The invariable mark of wisdom is seeing the miraculous in the common.
(Ralph Waldo Emerson)
The Terrible Twos …
“You may have to negotiate with them about their Christmas wish list,” a child-raising guru just pronounced in a TV interview, this 25th day of November 2007.
She was talking about children whom a spin-doctor labeled “the terrible twos” a while back.
Now negotiating with a two-year-old is a topic to set Grandmas and Grandpas off like Mount Vesuvius. Grandpa hollering at the television, Grandma hushing him up, though agreeing with the message, “One Xmas present was enough in our day, and would be good for them today if they thought about it. Keep that up year after year and their expectations will be so high they’ll be set for a big fall one day! Oh, and by the way, we’ll be putting up an Xmas tree, using Xmas, Merry Christmas, or whatever else is banned by interfering mandarins and teaching kids to do the same.
“I didn’t go overseas to get shot at to come home and be told my way is the highway, and besides that the guru who originated that Terrible Twos urban myth should be sentenced to a-year-and-a-day at a daycare full of two-year-olds. He’d learn something, well, if he or she knows how to listen.
“There’s a lot of wisdom in the advice. ‘When the world’s got you down with all its hustle and bustle take the hand of a child and go for a walk.’ That’ll do more for you than all the special pick-me-ups you can find anywhere.”
Grandpa does go on once he gets on his soapbox, but he hits the mark once in a while.
Why, before you turn around, he’ll be telling you about Willy’s first day-care lady who asked him to “name one important thing we have today that we didn’t have six years ago.”
And him as quick as a wink him saying: “Me!”
Or when the teacher asked Elizabeth, “Didn’t you promise to behave?
Elizabeth: “Yes, sir.”
Teacher: “And didn’t I promise to punish you if you didn’t?”
Elizabeth: “Yes, sir, but since I broke my promise, I don’t expect you to keep yours.”
Just about then, Linda interrupted to tell me Google was now an official word in the dictionary, so the Guru of Gurus must be consulted.
The single word ‘children’ goes into the question slot and it tells me there are 142,000,000 possibilities to search.

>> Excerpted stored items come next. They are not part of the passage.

(** C6, as the code has it. After normalization the document has
    [importers]. If it had none before, no dependency field whose root
    value was not [null] is left at the root. (A field whose root value is
    [null] is not moved, and a document that came with [importers] keeps
    its root as it is.) *)
Theorem convert_importers_and_moved_fields (C : Collaborators)
  (d d' : value) :
  ~ In "importers" (DEPENDENCIES_FIELDS C) ->
  convertFromLockfileFileMutable C d = Ok d' ->
  get d' "importers" <> VUndefined /\
  (get d "importers" = VUndefined ->
   forall k : string,
     In k (DEPENDENCIES_FIELDS C) -> get d k <> VNull -> has d' k = false).
Proof.
  intros Hnot Hconv.
  split; [exact (convert_defines_importers C d d' Hnot Hconv)|].
  intros Himp k Hin Hnn.
  assert (Hk : k <> "importers") by (intros ->; contradiction).
  destruct (isObject d) eqn:Hobj.
  2: rewrite convert_primitive in Hconv by assumption; discriminate.
  destruct (convert_legacy_runs C d Hnot Himp Hobj)
    as (final & Hrun & _ & Hroot).
  rewrite Hrun in Hconv. injection Hconv as <-.
  destruct (Hroot k Hk) as [Habsent Hmoved].
  pose proof (own_beforeLoop d k Hobj Hk) as Hbefore.
  rewrite has_own.
  destruct (String.eqb k "specifiers").
  - rewrite (Habsent Hbefore). reflexivity.
  - rewrite (Hmoved Hin); [reflexivity|].
    rewrite get_own, Hbefore, <- get_own. exact Hnn.
Qed.

Lemma convert_importers_and_moved_fields_witness :
  exists d',
    convertFromLockfileFileMutable Demo.collaborators Demo.legacyDoc = Ok d' /\
    get d' "importers" <> VUndefined /\
    has d' "dependencies" = false.
Proof.
  eexists. split; [reflexivity|].
  assert (Hnot : ~ In "importers" (DEPENDENCIES_FIELDS Demo.collaborators))
    by (simpl; intros [H|[H|[H|[]]]]; discriminate H).
  pose proof (convert_importers_and_moved_fields Demo.collaborators
                Demo.legacyDoc _ Hnot eq_refl) as [Himp Hmoved].
  split; [exact Himp|].
  apply Hmoved; [reflexivity | simpl; auto | discriminate].
Defined.

(** C6 as stated fails: [devDependencies: null] at the root of a document
    without [importers] is still at the root after normalization. *)
Lemma convert_leaves_null_field :
  In "devDependencies" (DEPENDENCIES_FIELDS Demo.collaborators) /\
  get Demo.legacyDoc "importers" = VUndefined /\
  exists d',
    convertFromLockfileFileMutable Demo.collaborators Demo.legacyDoc = Ok d' /\
    has d' "devDependencies" = true.
Proof.
  split; [simpl; auto|]. split; [reflexivity|].
  eexists. split; reflexivity.
Qed.

(** C7. A document that has [importers] is returned as it is. *)
Theorem convert_canonical_unchanged (C : Collaborators) (d : value) :
  get d "importers" <> VUndefined ->
  convertFromLockfileFileMutable C d = Ok d.
Proof.
  intros Himp. unfold convertFromLockfileFileMutable.
  destruct (get d "importers") eqn:E.
  - congruence.
  - reflexivity.
  - reflexivity.
  - reflexivity.
  - reflexivity.
  - reflexivity.
  - reflexivity.
Qed.

Lemma convert_canonical_unchanged_witness :
  convertFromLockfileFileMutable Demo.collaborators Demo.canonicalDoc =
  Ok Demo.canonicalDoc.
Proof.
  apply (convert_canonical_unchanged Demo.collaborators Demo.canonicalDoc).
  simpl. discriminate.
Defined.

(** ** Logged computations *)

Lemma bind_ret {A B : Type} (a : A) (f : A -> M B) : bind (ret a) f = f a.
Proof. unfold bind, ret. destruct (f a). reflexivity. Qed.

Lemma bind_call_ok {A B : Type} (a : A) (f : A -> M B) :
  bind (call (Ok a)) f = f a.
Proof. apply bind_ret. Qed.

Back to the books we went, and met budding one-day-to-be-famous negotiator Harold, with the final lesson of the day: “Miss Anderson,” he asks, “Would you punish me for something I didn’t do?”
“Of course not.”
“Good! I didn’t do my homework.”
The internet is a wonder all right, although I’ll hang with Grandpa. It can’t equal the wonder of children. Or books either, for that matter, but books and even bookshelves are under threat.
Amazon.com’s new electronic book reader, Kindle will “do for books what Apple’s iPod did for music,” they bragged in last Thursday’s Vancouver Sun.
It’s the size of a paperback, holds 200 books on its new ‘electronic paper,’ and with its rapid wireless downloading you can get new books from their 90,000 titles in minutes.
You can put it on your book shelf for US$399, and join Amazon.com aiming at getting a piece of the big dollar book pie, which brought in $24.2 billion for US publishers last year. Electronic books accounted for less than one per cent of that pile.
Before investing I wonder how Kindle will fare against Omar Khayyam’s 2,000-year-old poem, and the image it creates?
Two flasks of old wine,
A book of verse,
And a cozy corner in the garden.”
Not a good time to have the batteries go flat on your Kindle, eh? I think I’ll stick with thou, children, wine and books of verse.
A tip of the hat to children of all ages, and books of all ages too. And by the way, Grandpa, being Irish, tells us he never had a problem raising their seven sons.
“Yes indade,” he said, “they are just about the finest boys in the world. An’ would you believe it, I nivver laid violent hands on any one of them, except in self-defence.”
May your Xmas shopping be as smooth as November’s weather.